(GIVEN DATA begins)

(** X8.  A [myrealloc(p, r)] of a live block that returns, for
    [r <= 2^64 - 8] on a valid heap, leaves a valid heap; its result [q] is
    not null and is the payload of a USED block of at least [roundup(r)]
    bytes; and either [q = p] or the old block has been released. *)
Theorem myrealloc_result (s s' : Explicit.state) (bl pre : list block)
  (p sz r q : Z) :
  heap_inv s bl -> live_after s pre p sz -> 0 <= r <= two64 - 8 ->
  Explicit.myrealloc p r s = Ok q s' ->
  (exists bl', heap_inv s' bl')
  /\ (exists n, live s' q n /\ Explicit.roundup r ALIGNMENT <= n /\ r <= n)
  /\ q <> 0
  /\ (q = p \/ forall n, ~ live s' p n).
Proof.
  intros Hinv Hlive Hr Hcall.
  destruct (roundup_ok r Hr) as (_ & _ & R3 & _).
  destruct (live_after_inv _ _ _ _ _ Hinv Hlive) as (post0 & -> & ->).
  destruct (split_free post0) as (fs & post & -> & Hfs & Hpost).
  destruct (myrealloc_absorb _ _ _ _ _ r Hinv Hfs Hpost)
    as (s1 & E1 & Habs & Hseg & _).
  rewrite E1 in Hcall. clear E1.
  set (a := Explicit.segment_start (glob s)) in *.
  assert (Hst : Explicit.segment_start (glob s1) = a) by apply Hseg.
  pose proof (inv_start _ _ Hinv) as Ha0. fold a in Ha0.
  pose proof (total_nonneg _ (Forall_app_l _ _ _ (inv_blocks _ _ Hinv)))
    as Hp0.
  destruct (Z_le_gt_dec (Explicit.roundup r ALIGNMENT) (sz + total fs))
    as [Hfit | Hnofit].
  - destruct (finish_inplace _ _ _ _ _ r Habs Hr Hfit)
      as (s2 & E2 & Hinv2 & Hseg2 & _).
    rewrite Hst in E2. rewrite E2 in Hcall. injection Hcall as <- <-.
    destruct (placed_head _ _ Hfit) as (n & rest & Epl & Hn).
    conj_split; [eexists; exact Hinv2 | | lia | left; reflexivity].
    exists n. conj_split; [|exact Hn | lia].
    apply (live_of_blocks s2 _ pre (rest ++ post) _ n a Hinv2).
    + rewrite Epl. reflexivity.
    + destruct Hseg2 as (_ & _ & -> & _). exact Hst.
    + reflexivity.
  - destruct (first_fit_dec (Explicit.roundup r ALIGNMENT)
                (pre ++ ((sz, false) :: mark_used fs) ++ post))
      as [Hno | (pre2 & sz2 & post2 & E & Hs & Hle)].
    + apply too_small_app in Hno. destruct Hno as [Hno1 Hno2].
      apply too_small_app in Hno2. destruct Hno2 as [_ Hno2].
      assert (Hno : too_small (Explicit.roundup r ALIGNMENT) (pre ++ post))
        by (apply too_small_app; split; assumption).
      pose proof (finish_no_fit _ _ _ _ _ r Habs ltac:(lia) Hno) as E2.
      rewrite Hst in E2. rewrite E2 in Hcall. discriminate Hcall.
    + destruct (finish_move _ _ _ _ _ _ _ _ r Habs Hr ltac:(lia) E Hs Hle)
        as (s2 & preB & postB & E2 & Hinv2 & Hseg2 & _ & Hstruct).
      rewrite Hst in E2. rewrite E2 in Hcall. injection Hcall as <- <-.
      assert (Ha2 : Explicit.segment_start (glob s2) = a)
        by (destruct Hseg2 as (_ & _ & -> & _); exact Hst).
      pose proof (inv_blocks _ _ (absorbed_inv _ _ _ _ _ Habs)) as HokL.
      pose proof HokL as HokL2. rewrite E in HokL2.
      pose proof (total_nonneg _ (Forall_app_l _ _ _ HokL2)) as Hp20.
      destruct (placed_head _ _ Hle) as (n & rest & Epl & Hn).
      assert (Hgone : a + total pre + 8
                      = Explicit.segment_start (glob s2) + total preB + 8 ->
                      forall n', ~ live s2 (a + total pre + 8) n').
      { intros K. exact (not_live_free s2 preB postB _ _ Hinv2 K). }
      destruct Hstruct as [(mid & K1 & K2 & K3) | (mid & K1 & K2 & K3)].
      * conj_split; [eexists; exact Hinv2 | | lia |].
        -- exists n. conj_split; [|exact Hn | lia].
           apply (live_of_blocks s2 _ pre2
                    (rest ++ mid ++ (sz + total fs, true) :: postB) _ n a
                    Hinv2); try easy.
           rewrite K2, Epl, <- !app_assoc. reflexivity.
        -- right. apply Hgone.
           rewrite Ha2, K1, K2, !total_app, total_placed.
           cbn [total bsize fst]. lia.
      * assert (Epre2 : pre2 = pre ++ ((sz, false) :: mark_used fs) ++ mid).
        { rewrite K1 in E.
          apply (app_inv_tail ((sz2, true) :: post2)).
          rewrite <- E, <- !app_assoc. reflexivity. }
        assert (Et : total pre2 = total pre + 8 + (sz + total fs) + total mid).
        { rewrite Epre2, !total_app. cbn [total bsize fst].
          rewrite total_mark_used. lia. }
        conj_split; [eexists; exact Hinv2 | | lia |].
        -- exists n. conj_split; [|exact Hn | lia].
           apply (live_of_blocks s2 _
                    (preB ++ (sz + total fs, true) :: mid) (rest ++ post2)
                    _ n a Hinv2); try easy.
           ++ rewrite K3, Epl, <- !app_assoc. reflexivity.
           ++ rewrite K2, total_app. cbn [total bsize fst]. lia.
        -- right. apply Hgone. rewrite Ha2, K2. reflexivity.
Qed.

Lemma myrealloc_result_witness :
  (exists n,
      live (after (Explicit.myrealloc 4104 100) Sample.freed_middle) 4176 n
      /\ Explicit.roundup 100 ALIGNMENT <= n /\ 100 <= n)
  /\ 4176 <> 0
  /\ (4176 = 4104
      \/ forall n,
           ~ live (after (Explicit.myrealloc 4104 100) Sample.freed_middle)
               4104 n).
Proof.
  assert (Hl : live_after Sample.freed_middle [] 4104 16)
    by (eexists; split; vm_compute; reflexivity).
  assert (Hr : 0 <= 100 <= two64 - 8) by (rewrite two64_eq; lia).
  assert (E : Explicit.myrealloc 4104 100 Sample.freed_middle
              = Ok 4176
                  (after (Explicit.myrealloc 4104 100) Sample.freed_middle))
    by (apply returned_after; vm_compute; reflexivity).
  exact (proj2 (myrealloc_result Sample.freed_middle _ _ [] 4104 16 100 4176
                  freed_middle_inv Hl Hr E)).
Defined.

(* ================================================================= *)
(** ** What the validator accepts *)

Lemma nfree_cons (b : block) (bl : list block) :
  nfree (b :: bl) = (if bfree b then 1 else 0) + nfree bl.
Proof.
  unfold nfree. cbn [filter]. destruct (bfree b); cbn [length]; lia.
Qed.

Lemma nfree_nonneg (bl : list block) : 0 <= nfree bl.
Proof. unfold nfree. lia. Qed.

(GIVEN DATA ends)

EXERCISE:
Your job is to return all lines above that hold the word "apply".

SOLUTION FOR THIS EXERCISE:
  assert (Hst : Explicit.segment_start (glob s1) = a) by apply Hseg.
    apply (live_of_blocks s2 _ pre (rest ++ post) _ n a Hinv2).
    + apply too_small_app in Hno. destruct Hno as [Hno1 Hno2].
      apply too_small_app in Hno2. destruct Hno2 as [_ Hno2].
        by (apply too_small_app; split; assumption).
           apply (live_of_blocks s2 _ pre2
        -- right. apply Hgone.
          apply (app_inv_tail ((sz2, true) :: post2)).
           apply (live_of_blocks s2 _
        -- right. apply Hgone. rewrite Ha2, K2. reflexivity.
    by (apply returned_after; vm_compute; reflexivity).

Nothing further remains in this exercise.